__WHAT IS EXPECTED__.
From the line containing "lead b0 = Some (4%nat, lo, hi)" down to the line containing "Lemma covered_run x" in the records below, reproduce every line exactly, ends included, and omit all others.

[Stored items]

- - - -

(* ===== verification/FileMeta.v ===== *)
(** * File metadata as it is stored: [storage/filemeta.go]

    What an offered file becomes before any engine stores it: valid text that fits the
    columns, and a type the schema knows; and the batch the database engines write. *)

From stdpp Require Import sorting.
From S2P Require Import Prelude Types Text Search SortedIDs.
Local Open Scope Z_scope.
#[local] Set Warnings "-clear-no-such-hyp".

Definition maxNameLen : nat := 255.
Definition maxExtLen : nat := 8.
Definition maxTitleLen : nat := 128.
Definition maxArtistLen : nat := 128.
Definition maxAlbumLen : nat := 128.
Definition maxCodecLen : nat := 32.

(** ** Text *)

(** A byte that starts no rune is read as [RuneError], one byte wide. *)
Definition badPiece (p : Z * bytes) : bool := (p.1 =? RuneError) && (length p.2 =? 1)%nat.

(** [utf8.ValidString]. *)
Definition ValidString (s : bytes) : bool := forallb (λ p, negb (badPiece p)) (decode s).

(** [strings.ToValidUTF8]: every run of bad bytes becomes one replacement. *)
Fixpoint replaceBad (ps : list (Z * bytes)) (replacement : bytes) (inRun : bool) : bytes :=
  match ps with
  | [] => []
  | p :: ps =>
      if badPiece p then (if inRun then [] else replacement) ++ replaceBad ps replacement true
      else p.2 ++ replaceBad ps replacement false
  end.
Definition ToValidUTF8 (s replacement : bytes) : bytes := replaceBad (decode s) replacement false.

(** The Windows-1252 decoder of golang.org/x/text, [None] when it reports an error. Its
    output is UTF-8. *)
Class Charmap := windows1252 : bytes → option bytes.
Class CharmapLaws `{Charmap} : Prop :=
  windows1252_valid : ∀ s out, windows1252 s = Some out → ValidString out = true.

Definition truncateRunes (s : bytes) (max : nat) : bytes :=
  let r := runes s in if (length r <=? max)%nat then s else encode (take max r).

(** ** Types *)

Definition enumFileTypes : list bytes := [str "Image"; str "Audio"; str "Video"; str "Pro"; str "Doc"; []].

Definition videoExts : list bytes := map str
  ["3gp"; "aaf"; "asf"; "avchd"; "avi"; "fla"; "flv"; "m1v"; "m2v"; "m4v"; "mp4"; "mpg"; "mpe"; "mpeg";
   "mov"; "mkv"; "ogg"; "rm"; "svi"]%string.
Definition audioExts : list bytes := map str
  ["aiff"; "au"; "wav"; "flac"; "la"; "pac"; "m4a"; "ape"; "rka"; "shn"; "tta"; "wv"; "wma"; "brstm"; "amr";
   "mp2"; "mp3"; "ogg"; "aac"; "mpc"; "ra"; "ots"; "vox"; "voc"; "mid"; "mod"; "s3m"; "xm"; "it"; "asf"]%string.
Definition imageExts : list bytes := map str
  ["cr2"; "pdn"; "pgm"; "pict"; "bmp"; "png"; "dib"; "djvu"; "gif"; "psd"; "pdd"; "icns"; "ico"; "rle"; "tga";
   "jpeg"; "jpg"; "tiff"; "tif"; "jp2"; "jps"; "mng"; "xbm"; "xcf"; "pcx"]%string.
Definition proExts : list bytes := map str
  ["7z"; "ace"; "arc"; "arj"; "bzip2"; "cab"; "gzip"; "rar"; "tar"; "zip"; "iso"; "nrg"; "img"; "adf"; "dmg";
   "cue"; "bin"; "cif"; "ccd"; "sub"; "raw"]%string.

Section Meta.
Context `{Unicode} `{Charmap}.

Definition toUTF8 (s : bytes) : bytes :=
  if ValidString s then s
  else match windows1252 s with Some out => out | None => ToValidUTF8 s (encode_rune RuneError) end.

(** [filepath.Ext] starts with its dot. *)
Definition Ext (name : bytes) : bytes := fileExt name.

Definition NormalizeExt (name : bytes) : bytes :=
  let ext := Ext name in if (maxExtLen <? length (runes ext))%nat then [] else ext.

Definition GetFileType (name : bytes) : bytes :=
  let ext := Ext name in
  if bool_decide (ext = []) then []
  else if bool_decide (ext ∈ videoExts) then str "Video"
  else if bool_decide (ext ∈ audioExts) then str "Audio"
  else if bool_decide (ext ∈ imageExts) then str "Image"
  else if bool_decide (ext ∈ proExts) then str "Pro"
  else [].

Definition normalizeFileType (typ name : bytes) : bytes :=
  if bool_decide (typ ∈ enumFileTypes) then typ
  else match find (λ '(alias, _), bool_decide (alias = typ)) ed2kTypeAliases with
       | Some (_, mapped) => mapped
       | None => GetFileType name
       end.

Definition NormalizeFile (file : File) : File :=
  let name := truncateRunes (toUTF8 (f_Name file)) maxNameLen in
  { file with
    f_Name := name;
    f_Title := truncateRunes (toUTF8 (f_Title file)) maxTitleLen;
    f_Artist := truncateRunes (toUTF8 (f_Artist file)) maxArtistLen;
    f_Album := truncateRunes (toUTF8 (f_Album file)) maxAlbumLen;
    f_Codec := truncateRunes (toUTF8 (f_Codec file)) maxCodecLen;
    f_Type := normalizeFileType (f_Type file) name }.

(** ** Batches *)

Definition offerKey : Type := bytes * Z.
Definition keyOf (f : File) : offerKey := (f_Hash f, f_Size f).

(** A file as a batch stores it. *)
Definition batchFile (file : File) : File :=
  let file := NormalizeFile file in
  if bool_decide (f_Type file = []) then { file with f_Type := GetFileType (f_Name file) } else file.

(** One round of the loop: [index] says where in [out] a key is. *)
Definition batchStep (st : gmap offerKey nat * list File) (file : File) : gmap offerKey nat * list File :=
  let '(index, out) := st in
  let file := batchFile file in
  match index !! keyOf file with
  | Some i => (index, <[i := file]> out)
  | None => (<[keyOf file := length out]> index, out ++ [file])
  end.

(** By hash, then size. *)
Definition keyLe (a b : File) : Prop :=
  if bool_decide (f_Hash a = f_Hash b) then f_Size a <= f_Size b else stringLe (f_Hash a) (f_Hash b).
#[export] Instance keyLe_dec : RelDecision keyLe.
Proof. intros a b. unfold keyLe. case_bool_decide; apply _. Defined.

Definition prepareOfferBatch (files : list File) : list File :=
  merge_sort keyLe (fold_left batchStep files (∅, [])).2.

End Meta.

(** ** Valid text is encoded text *)

Definition goodPiece (p : Z * bytes) : Prop := valid p.1 ∧ p.2 = encode_valid p.1.

Lemma lead_bounds b n lo hi :
  lead b = Some (n, lo, hi) → 0x80 <= lo ∧ hi <= 0xBF ∧
    (n = 2%nat ∧ 0xC2 <= b <= 0xDF ∨
     n = 3%nat ∧ 0xE0 <= b <= 0xEF ∧ (b = 0xE0 → 0xA0 <= lo) ∧ (b = 0xED → hi <= 0x9F) ∨
     n = 4%nat ∧ 0xF0 <= b <= 0xF4 ∧ (b = 0xF0 → 0x90 <= lo) ∧ (b = 0xF4 → hi <= 0x8F)).
Proof. unfold lead. repeat (int_test; cbn [andb]); intros [= <- <- <-] || intros [=]; lia. Qed.

Lemma goodPiece_2 b0 b1 lo hi :
  lead b0 = Some (2%nat, lo, hi) → within lo hi b1 = true → goodPiece ((b0 - 0xC0) * 64 + (b1 - 0x80), [b0; b1]).
Proof.
  intros Hl%lead_bounds Hw%within_iff.
  assert (0xC2 <= b0 <= 0xDF ∧ 0x80 <= b1 <= 0xBF) as (K0&K1) by lia. clear Hl Hw lo hi.
  split; cbn [fst snd]; [apply valid_iff; lia|]. unfold encode_valid. repeat int_test.
  f_equal; [|f_equal]; Z.to_euclidean_division_equations; lia.
Qed.

Lemma goodPiece_3 b0 b1 b2 lo hi :
  lead b0 = Some (3%nat, lo, hi) → within lo hi b1 = true → is_cont b2 = true →
  goodPiece ((b0 - 0xE0) * 4096 + (b1 - 0x80) * 64 + (b2 - 0x80), [b0; b1; b2]).
Proof.
  intros Hl%lead_bounds Hw%within_iff H2%is_cont_iff.
  assert (0xE0 <= b0 <= 0xEF ∧ 0x80 <= b1 <= 0xBF ∧ (b0 = 0xE0 → 0xA0 <= b1) ∧ (b0 = 0xED → b1 <= 0x9F))
    as (K0&K1&Ka&Kb) by lia.
  clear Hl Hw lo hi. split; cbn [fst snd]; [apply valid_iff; lia|].
  unfold encode_valid. rewrite !div_4096. repeat int_test.
  f_equal; [|f_equal; [|f_equal]]; Z.to_euclidean_division_equations; lia.
Qed.

Lemma goodPiece_4 b0 b1 b2 b3 lo hi :
  lead b0 = Some (4%nat, lo, hi) → within lo hi b1 = true → is_cont b2 = true → is_cont b3 = true →
  goodPiece ((b0 - 0xF0) * 262144 + (b1 - 0x80) * 4096 + (b2 - 0x80) * 64 + (b3 - 0x80), [b0; b1; b2; b3]).
Proof.
  intros Hl%lead_bounds Hw%within_iff H2%is_cont_iff H3%is_cont_iff.
  assert (0xF0 <= b0 <= 0xF4 ∧ 0x80 <= b1 <= 0xBF ∧ (b0 = 0xF0 → 0x90 <= b1) ∧ (b0 = 0xF4 → b1 <= 0x8F))
    as (K0&K1&Ka&Kb) by lia.
  clear Hl Hw lo hi. split; cbn [fst snd]; [apply valid_iff; lia|].
  unfold encode_valid. rewrite div_262144, !div_4096. repeat int_test.
  f_equal; [|f_equal; [|f_equal; [|f_equal]]]; Z.to_euclidean_division_equations; lia.
Qed.
Lemma covered_run x id name t run :
  wf_index x → covers x id name → run ∈ alnumRuns (ToLower t) → (3 <= length run)%nat →
  Contains (ToLower name) run = true → ∃ wid, wid ∈ wordsContaining x run ∧ listed x wid id.
Proof.
  intros Hwf Hcov Hrun L Hc. destruct (run_in_word t name run Hrun Hc) as (w&Hw&Hwc).
  destruct (Hcov w Hw) as (wid&Ev&Hl). exists wid. split; [|done].
  apply (wordsContaining_spec x run Hwf L). exists w. split; [|done]. by apply (wf_vocab x Hwf).
Qed.

Lemma matchText_runs text name t run :
  matchText text name = true → t ∈ splitTerms text → run ∈ alnumRuns (ToLower t) → Contains name run = true.
Proof.
  intros Hm Ht Hr. assert (run ∈ textRuns text) as Hin.
  { apply list_elem_of_In, in_flat_map. exists t. split; [by apply list_elem_of_In|]. apply list_elem_of_In.
    unfold termRuns. by destruct (alnumRuns (ToLower t)); [apply elem_of_nil in Hr|]. }
  unfold matchText in Hm. destruct (textRuns text) as [|r rs]; [done|].
  rewrite forallb_forall in Hm. by apply Hm, list_elem_of_In.
Qed.

Lemma narrow_spec x out sets :
  wf_index x → ascending out →
  ascending (narrow x out sets) ∧
  ∀ i, i ∈ out → Forall (λ s, i ∈ collect x (rs_wids s)) sets → i ∈ narrow x out sets.
Proof.
  intros Hwf. revert out. induction sets as [|s sets IH]; intros out Ho; [done|]. cbn [narrow].
  destruct (_ || _); [done|]. destruct (collect_spec x (rs_wids s) Hwf) as [Hc _].
  destruct (intersectSorted_spec out _ Ho Hc) as [Hs Hin]. destruct (IH _ Hs) as [Hs' Hin'].
  split; [done|]. intros i Hi [Hs1 Hs2]%Forall_cons. apply Hin'; [by apply Hin|done].
Qed.

Lemma textCandidates_spec x text limit (name : nat → bytes) :
  wf_index x →
  match textCandidates x text limit with
  | Some ids => ascending ids ∧
      ∀ i, covers x i (name i) → matchText text (ToLower (name i)) = true → i ∈ ids
  | None => True
  end.
Proof.
  intros Hwf. unfold textCandidates. destruct (splitTerms text) as [|t0 ts] eqn:Et.
  { split; [constructor|]. intros i _. unfold matchText, textRuns. by rewrite Et. }
  rewrite <- Et. clear t0 ts Et. set (runs := filter _ _). set (sets := map (runSetOf x) runs).
  assert (∀ i, covers x i (name i) → matchText text (ToLower (name i)) = true → ∀ s, s ∈ sets →
    rs_size s ≠ 0%nat ∧ i ∈ collect x (rs_wids s)) as Hmem.
  { intros i Hc Hm s (run&->&Hrun)%list_elem_of_fmap. apply list_elem_of_filter in Hrun as [L%Nat.leb_le Hrun].
    apply list_elem_of_In, in_flat_map in Hrun as (t&Ht%list_elem_of_In&Hrun%list_elem_of_In).
    destruct (covered_run x i (name i) t run) as (wid&Hw&Hl); try done; [by eapply matchText_runs|].
    split; [by eapply rs_size_listed|]. apply collect_spec; [done|]. by exists wid. }
  destruct (existsb _ sets) eqn:Ee.
  { split; [constructor|]. intros i Hc Hm. apply existsb_exists in Ee as (s&Hs%list_elem_of_In&Ez%Nat.eqb_eq).
    by destruct (Hmem i Hc Hm s Hs). }
  pose proof (sort_by_perm rs_size sets) as Hp. destruct (sort_by rs_size sets) as [|s rest]; [done|].
  destruct (limit <? rs_size s)%nat; [done|].
  destruct (collect_spec x (rs_wids s) Hwf) as [Hcs _]. destruct (narrow_spec x _ rest Hwf Hcs) as [Hn Hin].
  split; [done|]. intros i Hc Hm. specialize (Hmem i Hc Hm).
  apply Hin; [|apply Forall_forall; intros s' Hs']; apply Hmem; rewrite <- Hp; [by left|by right].
Qed.

(** *** Candidates of an expression *)

Definition hashComplete (byHash : option (bytes → Z → list nat)) (file : File) (id : nat) : Prop :=
  ∀ lookup e, byHash = Some lookup → matchHashLeaf e file = true → id ∈ lookup (se_ValueString e) (se_ValueUint e).

(** What the index answers for [m]: everything, or an ascending list with every match. *)
Definition narrows (c : option (list nat)) (id : nat) (m : bool * bool) : Prop :=
  match c with Some ids => ascending ids ∧ m.2 = false ∧ (m.1 = true → id ∈ ids) | None => True end.

Lemma narrows_combine kind cl cr id ml mr :
  narrows cl id ml → narrows cr id mr → is_bool kind = true →
  narrows (combineCandidates kind cl cr) id (combineMatch kind ml mr).
Proof.
  intros Hl Hr Hk. destruct ml as [bl pl], mr as [br pr]. destruct kind; try discriminate Hk; unfold combineMatch; cbn.
  - destruct cl as [[|i l]|]; cbn in Hl.
    + destruct Hl as (?&->&Hl). split_and!; [constructor|by destruct pr|]. destruct pr; cbn; [done|].
      intros [? _]%andb_true_iff. auto.
    + destruct Hl as (Ha&->&Hl). destruct cr as [r|]; cbn in Hr |- *.
      * destruct Hr as (Hb&->&Hr). destruct (intersectSorted_spec (i :: l) r Ha Hb) as [Hs Hin].
        split_and!; [done|done|]. cbn. intros [? ?]%andb_true_iff. apply Hin. auto.
      * split_and!; [done|by destruct pr|]. destruct pr; cbn; [done|]. intros [? _]%andb_true_iff. auto.
    + destruct cr as [r|]; [|done]. cbn in Hr |- *. destruct Hr as (Hb&->&Hr). split_and!; [done|by destruct pl|].
      destruct pl; cbn; [done|]. intros [_ ?]%andb_true_iff. auto.
  - destruct cl as [l|]; [|done]. destruct cr as [r|]; [|done]. cbn in *.
    destruct Hl as (Ha&->&Hl), Hr as (Hb&->&Hr). destruct (unionSorted_spec l r Ha Hb) as [Hs Hin].
    split_and!; [done|done|]. cbn. intros [?|?]%orb_true_iff; apply Hin; auto.
  - destruct cl as [l|]; [|done]. cbn in *. destruct Hl as (Ha&->&Hl). split_and!; [done|by destruct pr|].
    destruct pr; cbn; [done|]. intros [? _]%andb_true_iff. auto.
Qed.

Lemma candidates_narrow x e limit byHash file id :
  wf_index x → covers x id (f_Name file) → hashComplete byHash file id →
  narrows (candidates x e limit byHash) id (matchNode e file (ToLower (f_Name file))).
Proof.
  intros Hwf Hcov Hhash.
  assert (∀ text, narrows (textCandidates x text limit) id (matchText text (ToLower (f_Name file)), false)) as Htext.
  { intros text. pose proof (textCandidates_spec x text limit (λ _, f_Name file) Hwf) as Ht. unfold narrows.
    destruct (textCandidates x text limit) as [ids|]; [|done]. destruct Ht as [Ha Hin]. split_and!; [done|done|].
    intros Hm. by apply Hin. }
  induction e as [kind text tag vs vu l r rel IHl IHr] using SearchExpr_tree_ind.
  assert (narrows (candidatesPtr x l limit byHash) id (matchNodePtr l file (ToLower (f_Name file)))) as Hl by by destruct l.
  assert (narrows (candidatesPtr x r limit byHash) id (matchNodePtr r file (ToLower (f_Name file)))) as Hr by by destruct r.
  destruct kind.
  - apply Htext.
  - exact (narrows_combine SearchAnd _ _ id _ _ Hl Hr eq_refl).
  - exact (narrows_combine SearchOr _ _ id _ _ Hl Hr eq_refl).
  - exact (narrows_combine SearchAndNot _ _ id _ _ Hl Hr eq_refl).
  - cbn. destruct (tag =? searchTypeText); [apply Htext|done].
  - done.
  - done.
  - cbn. destruct byHash as [lookup|]; [|done]. split_and!; [apply SortCompact_ascending|done|].
    intros Hm. rewrite elem_of_Compact, elem_of_SortIDs. by apply (Hhash lookup _ eq_refl) in Hm.
  - done.
Qed.

(** A search through the index misses nothing. For any well-formed index that lists a
    file under the words of its name, and any expression the file matches, the index either
    declines to narrow the search or answers an ascending list without duplicates in which
    the file is. *)
Lemma candidates_complete x e limit byHash file id :
  wf_index x → covers x id (f_Name file) → hashComplete byHash file id → match_ e file = true →
  match candidates x e limit byHash with
  | Some ids => ascending ids ∧ id ∈ ids
  | None => True
  end.
Proof.
  intros Hwf Hcov Hhash. pose proof (candidates_narrow x e limit byHash file id Hwf Hcov Hhash) as Hn.
  unfold match_. destruct (matchNode _ _ _) as [m p]. destruct (candidates x e limit byHash); [|done].
  destruct Hn as (Ha&Hp&Hm). cbn in Hp, Hm. subst p. auto.
Qed.

End Lookup.

(** *** The index as a relation between words and ids *)

Inductive indexOp :=
| IndexName (id : nat) (name : bytes)
| RenameFile (id : nat) (oldName name : bytes)
| RemoveFile (name : bytes)
| Purge (dead : nat → bool).

Section Refinement.
Context `{Unicode}.

Definition applyIndexOp (x : nameIndex) (o : indexOp) : nameIndex :=
  match o with
  | IndexName id name => indexName id name x
  | RenameFile id oldName name => renameFile id oldName name x
  | RemoveFile name => removeFile name x
  | Purge dead => purge dead x
  end.

(** What an operation promises: nothing is unlisted but by a purge of its id. *)
Definition promised (R : bytes → nat → Prop) (o : indexOp) : bytes → nat → Prop := λ w i,
  match o with
  | IndexName id name => R w i ∨ (w ∈ nameWords name ∧ i = id)
  | RenameFile id oldName name => R w i ∨ (oldName ≠ name ∧ w ∈ nameWords name ∧ i = id)
  | RemoveFile name => R w i
  | Purge dead => R w i ∧ dead i = false
  end.

Definition wordsHeld (n : Z) (o : indexOp) : Z :=
  match o with
  | IndexName _ name => n + length (nameWords name)
  | RenameFile _ oldName name => n - length (nameWords oldName) + length (nameWords name)
  | RemoveFile name => n - length (nameWords name)
  | Purge _ => n
  end.

Lemma wf_live x n : wf_index x → wf_index { x with x_live := n }.
Proof. destruct x. intros []. by split. Qed.

Lemma applyIndexOp_spec x o :
  wf_index x →
  wf_index (applyIndexOp x o) ∧ x_live (applyIndexOp x o) = wordsHeld (x_live x) o ∧
  ∀ w i, lists (applyIndexOp x o) w i ↔ promised (lists x) o w i.
Proof.
  intros Hwf. destruct o as [id name|id oldName name|name|dead]; cbn [applyIndexOp wordsHeld promised].
  - by apply indexName_spec.
  - unfold renameFile. case_bool_decide as E.
    { subst. split_and!; [done|lia|]. naive_solver. }
    destruct (indexName_spec id name _ (wf_live x (x_live x - length (nameWords oldName)) Hwf)) as (Hw&Hl&Hin).
    split_and!; [done|rewrite Hl; by destruct x|]. intros w i. rewrite Hin.
    replace (lists _ w i) with (lists x w i) by by destruct x. naive_solver.
  - split_and!; [by apply wf_live|by destruct x|by destruct x].
  - by apply purge_spec.
Qed.

Lemma index_history ops :
  let x := fold_left applyIndexOp ops newNameIndex in
  wf_index x ∧ x_live x = fold_left wordsHeld ops 0 ∧
  ∀ w i, lists x w i ↔ fold_left promised ops (λ _ _, False) w i.
Proof.
  cbv zeta. induction ops as [|o ops IH] using rev_ind.
  { split_and!; [apply wf_newNameIndex|done|]. intros w i. split; [|done]. by intros (?&?&_). }
  rewrite !fold_left_app. cbn [fold_left]. destruct IH as (Hwf&Hlive&Hin).
  destruct (applyIndexOp_spec _ o Hwf) as (Hwf'&Hlive'&Hin').
  split_and!; [done|by rewrite Hlive', Hlive|]. intros w i. rewrite Hin'. destruct o; cbn; by rewrite Hin.
Qed.

(** The index is a relation. After any history of publications, renames, removals and
    purges an id is listed under a word exactly when the history says so, the lists and
    trigrams are well formed, [entries] is the number of ids in all posting lists and tails,
    and [live] the number of words of the names held. The splitting of a posting list into
    a sorted part and a tail, and the merging of the two, is not visible. *)
Lemma name_index_refines ops :
  let x := fold_left applyIndexOp ops newNameIndex in
  wf_index x ∧ x_entries x = entriesOf x ∧ x_live x = fold_left wordsHeld ops 0 ∧
  ∀ w i, lists x w i ↔ fold_left promised ops (λ _ _, False) w i.
Proof.
  intros x. destruct (index_history ops) as (Hwf&Hlive&Hin). split_and!; [done|by apply wf_entries|done|done].
Qed.

End Refinement.

(** *** Witness *)

Definition sizeLe {A} (f : A → nat) (a b : A) : Prop := (f a <= f b)%nat.
#[local] Instance sizeLe_dec {A} (f : A → nat) : RelDecision (sizeLe f).
Proof. intros a b. unfold sizeLe. apply _. Defined.

Definition mergeSortSlice : SortSlice := λ A f l, merge_sort (sizeLe f) l.

Lemma mergeSortSlice_laws : SortSliceLaws (H := mergeSortSlice).
Proof. intros A f l. apply merge_sort_Permutation. Qed.

Definition demoOps : list indexOp :=
  [IndexName 0 (str "Cabinet plans.pdf"); IndexName 1 (str "holiday.avi");
   RenameFile 1 (str "holiday.avi") (str "The Cabinet.avi")].
Definition demoIndex : nameIndex := fold_left (applyIndexOp (H := asciiTables)) demoOps newNameIndex.
Definition demoFile : File := { emptyFile with f_Name := str "The Cabinet.avi" }.

Lemma demoIndex_covers : covers (H := asciiTables) demoIndex 1 (f_Name demoFile).
Proof.
  intros w Hw. apply (proj2 (proj2 (index_history (H := asciiTables) demoOps))). right. by split; [by vm_compute|].
Qed.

- - - -

__OUTPUT FOR THIS TASK__.
  lead b0 = Some (4%nat, lo, hi) → within lo hi b1 = true → is_cont b2 = true → is_cont b3 = true →
  goodPiece ((b0 - 0xF0) * 262144 + (b1 - 0x80) * 4096 + (b2 - 0x80) * 64 + (b3 - 0x80), [b0; b1; b2; b3]).
Proof.
  intros Hl%lead_bounds Hw%within_iff H2%is_cont_iff H3%is_cont_iff.
  assert (0xF0 <= b0 <= 0xF4 ∧ 0x80 <= b1 <= 0xBF ∧ (b0 = 0xF0 → 0x90 <= b1) ∧ (b0 = 0xF4 → b1 <= 0x8F))
    as (K0&K1&Ka&Kb) by lia.
  clear Hl Hw lo hi. split; cbn [fst snd]; [apply valid_iff; lia|].
  unfold encode_valid. rewrite div_262144, !div_4096. repeat int_test.
  f_equal; [|f_equal; [|f_equal; [|f_equal]]]; Z.to_euclidean_division_equations; lia.
Qed.
Lemma covered_run x id name t run :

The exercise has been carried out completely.